Lemma validateAccessPoint_well_formed input h ap :
  (validateAccessPoint input h).1 = Some ap -> well_formed_access_point ap.
Proof.
  unfold validateAccessPoint. destruct (not_an_object input); [done|].
  run_read. run_read.
  destruct (sanitizeId _) as [id|] eqn:Hid; [|done].
  destruct (sanitizeString _ _) as [name|] eqn:Hname; [|done].
  run_read. destruct (VALID_ACCESS_POINT_TYPES_has _); [|done].
  run_read. destruct (VALID_NODE_STATES_has _); [|done].
  run_read. rewrite bind_read_only by apply validatePosition_read_only.
  destruct (validatePosition _ h).1 as [pos|] eqn:Hpos; [|done].
  run_read. run_read. destruct (arrayElems _ h).1 as [conns|]; [|done].
  destruct (Z.gtb_spec (Z.of_nat (length conns)) LIMITS.MAX_CONNECTIONS_PER_NODE);
    [done|].
  destruct (sanitizeConnections conns []) as [ids|] eqn:Hconns; [|done].
  cbn. intros [= <-].
  apply sanitizeConnections_spec in Hconns as (ids' & -> & Hids).
  unfold well_formed_access_point. cbn.
  split; [by eapply sanitizeId_well_formed|].
  split; [by eapply sanitizeString_well_formed|].
  split; [by apply validatePosition_accepts in Hpos as (? & ? & _ & _ & _ & _ & ?)|].
  split.
  - apply Forall2_length in Hids. unfold LIMITS.MAX_CONNECTIONS_PER_NODE in *. lia.
  - apply Forall_forall. intros id' Hin.
    destruct (proj1 (list_elem_of_lookup _ _) Hin) as [i Hi].
    destruct (Forall2_lookup_r _ _ _ _ _ Hids Hi) as (v & _ & Hv).
    by eapply sanitizeId_well_formed.
Qed.

(** ** What [validateComputer] accepts, and what it returns *)

Lemma validateAccessPoints_inv h elems :
  forall i acc r h',
    validateAccessPoints i elems acc h = (Valid r, h') ->
    exists vs, r = acc ++ vs
               /\ Forall2 (fun e ap => (validateAccessPoint e h).1 = Some ap) elems vs.
Proof.
  induction elems as [|e elems IH]; intros i acc r h'.
  - cbn. intros [= <- _]. exists []. by rewrite app_nil_r.
  - cbn [validateAccessPoints].
    rewrite bind_read_only by apply validateAccessPoint_read_only.
    destruct (validateAccessPoint e h).1 as [ap|] eqn:He; [|done].
    intros Hr. destruct (IH _ _ _ _ Hr) as (vs & -> & Hvs).
    exists (ap :: vs). rewrite <- app_assoc. split; [done|]. by constructor.
Qed.

Lemma validateAccessPoints_first_invalid h good bad rest :
  Forall (fun ap => is_Some (validateAccessPoint ap h).1) good ->
  (validateAccessPoint bad h).1 = None ->
  forall i acc,
    validateAccessPoints i (good ++ bad :: rest) acc h
    = (Invalid ("Invalid access point at index " +:+ pretty (i + length good)%nat), h).
Proof.
  induction 1 as [|e good [ap He] _ IH]; intros Hbad i acc.
  - cbn [app validateAccessPoints length].
    rewrite bind_read_only by apply validateAccessPoint_read_only.
    rewrite Hbad. by rewrite Nat.add_0_r.
  - cbn [app validateAccessPoints length].
    rewrite bind_read_only by apply validateAccessPoint_read_only.
    rewrite He, IH by done.
    by replace (S i + length good)%nat with (i + S (length good))%nat by lia.
Qed.

Lemma validateComputer_inv input h c :
  (validateComputer input h).1 = Valid c ->
  exists l o la oa aps,
    input = VRef l /\ h !! l = Some o
    /\ sanitizeId (obj_get o (lit "id")) = Some (c_id c)
    /\ sanitizeString (obj_get o (lit "name")) LIMITS.MAX_NAME_LENGTH
       = Some (c_name c)
    /\ validateNumber (obj_get o (lit "level"))
         (num_of_Z LIMITS.MIN_LEVEL) (num_of_Z LIMITS.MAX_LEVEL) = Some (c_level c)
    /\ VALID_COMPUTER_TYPES_has (obj_get o (lit "type")) = Some (c_type c)
    /\ c_description c
       = match obj_get o (lit "description") with
         | VUndef | VNull => None
         | v => sanitizeString v LIMITS.MAX_DESCRIPTION_LENGTH
         end
    /\ obj_get o (lit "accessPoints") = VRef la
    /\ h !! la = Some oa /\ o_elems oa = Some aps
    /\ Z.of_nat (length aps) <= LIMITS.MAX_ACCESS_POINTS
    /\ Forall2 (fun e ap => (validateAccessPoint e h).1 = Some ap)
               aps (c_accessPoints c).
Proof.
  unfold validateComputer.
  destruct (not_an_object input) eqn:Hobj; [done|].
  apply not_an_object_inv in Hobj as [l ->].
  destruct (h !! l) as [o|] eqn:Hl.
  2: { run_read. unfold getProp at 1. cbn [fst]. by rewrite Hl. }
  run_read. rewrite (getProp_ref _ _ _ _ Hl).
  destruct (sanitizeId _) as [id|] eqn:Hid; [|done].
  run_read. rewrite (getProp_ref _ _ _ _ Hl).
  destruct (sanitizeString _ _) as [name|] eqn:Hname; [|done].
  run_read. rewrite (getProp_ref _ _ _ _ Hl).
  destruct (validateNumber _ _ _) as [level|] eqn:Hlevel; [|done].
  run_read. rewrite (getProp_ref _ _ _ _ Hl).
  destruct (VALID_COMPUTER_TYPES_has _) as [type|] eqn:Htype; [|done].
  run_read. rewrite (getProp_ref _ _ _ _ Hl).
  run_read. rewrite (getProp_ref _ _ _ _ Hl).
  run_read.
  destruct (obj_get o (lit "accessPoints")) as [| | | | |la] eqn:Haps; try done.
  unfold arrayElems at 1. cbn [fst].
  destruct (h !! la) as [oa|] eqn:Hla; [|done].
  destruct (o_elems oa) as [aps|] eqn:Helems; [|done].
  destruct (Z.gtb_spec (Z.of_nat (length aps)) LIMITS.MAX_ACCESS_POINTS); [done|].
  rewrite bind_read_only by apply validateAccessPoints_read_only.
  destruct (validateAccessPoints 0 aps [] h) as [[vs|e] h'] eqn:Hrun; [|done].
  unfold mret, M_ret. cbn [fst snd]. intros [= <-].
  apply validateAccessPoints_inv in Hrun as (vs' & -> & Hvs).
  exists l, o, la, oa, aps.
  cbn [c_id c_name c_level c_type c_description c_accessPoints app].
  split_and!; try done. by destruct (obj_get o (lit "description")).
Qed.
(** * Resume personalisation pipeline: a shallow embedding of the
      enhancement orchestration core

    The development follows the Python sources of the application:

    - [schemas/*.py]                       the data model;
    - [utils/validation.py]                the post-enhancement validators;
    - [graph/nodes/format.py]              the merge stage;
    - [graph/gate.py]                      the routing gate;
    - [graph/nodes/mapping.py]             the mapping stage;
    - [graph/nodes/feedback.py]            the feedback stage;
    - [graph/nodes/report.py]              the report stage;
    - [graph/nodes/enhance_sectional.py]   the sequential orchestrator;
    - [graph/nodes/enhance_streaming.py]   the streaming orchestrator.

    Python objects that the code mutates in place (the entries of the
    experiences, educations and projects lists) live in a store and are
    handled through references, so that aliasing is visible.  Everything
    the code does to the outside world (model gateway calls, the clock,
    sleeping between retries) goes through one state-and-exception monad. *)

From Stdlib Require Import Ascii String.
From stdpp Require Import base tactics option list strings gmap pretty sorting.

Open Scope string_scope.
Open Scope list_scope.
Open Scope Z_scope.

(** ** Python values shared by all modules *)

(** A [str] is a Rocq string, one character per code point (code points
    below 256). *)

(** The exceptions the modelled code can raise. [str(e)] is the message. *)
Inductive exn : Type :=
  | ValueError (msg : string)
  | TypeError (msg : string)
  | IndexError (msg : string)
  | ValidationError (msg : string)
  | GatewayError (msg : string).

Definition exn_str (e : exn) : string :=
  match e with
  | ValueError m | TypeError m | IndexError m
  | ValidationError m | GatewayError m => m
  end.

Inductive outcome (A : Type) : Type :=
  | Returns (a : A)
  | Raises (e : exn).
Arguments Returns {A} a.
Arguments Raises {A} e.

Definition raised {A} (o : outcome A) : Prop :=
  match o with Raises _ => True | Returns _ => False end.

(** [datetime.datetime]: compared field by field by [==] and [!=]. *)
Record datetime : Type := mkDatetime {
  year : Z; month : Z; day : Z;
  hour : Z; minute : Z; second : Z; microsecond : Z
}.

#[global] Instance datetime_eq_dec : EqDecision datetime.
Proof. solve_decision. Defined.

(** References to objects in the store. *)
Definition loc : Type := nat.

=-=-=-=-=

# [WORK INSTRUCTION]
A word-for-word copy of the lines above from the one with "destruct (Z.gtb_spec (Z.of_nat (length aps))" through the one with "exists l, o, la, oa, aps.", inclusive, is the only output wanted.

# [WRITTEN ANSWER]
  destruct (Z.gtb_spec (Z.of_nat (length aps)) LIMITS.MAX_ACCESS_POINTS); [done|].
  rewrite bind_read_only by apply validateAccessPoints_read_only.
  destruct (validateAccessPoints 0 aps [] h) as [[vs|e] h'] eqn:Hrun; [|done].
  unfold mret, M_ret. cbn [fst snd]. intros [= <-].
  apply validateAccessPoints_inv in Hrun as (vs' & -> & Hvs).
  exists l, o, la, oa, aps.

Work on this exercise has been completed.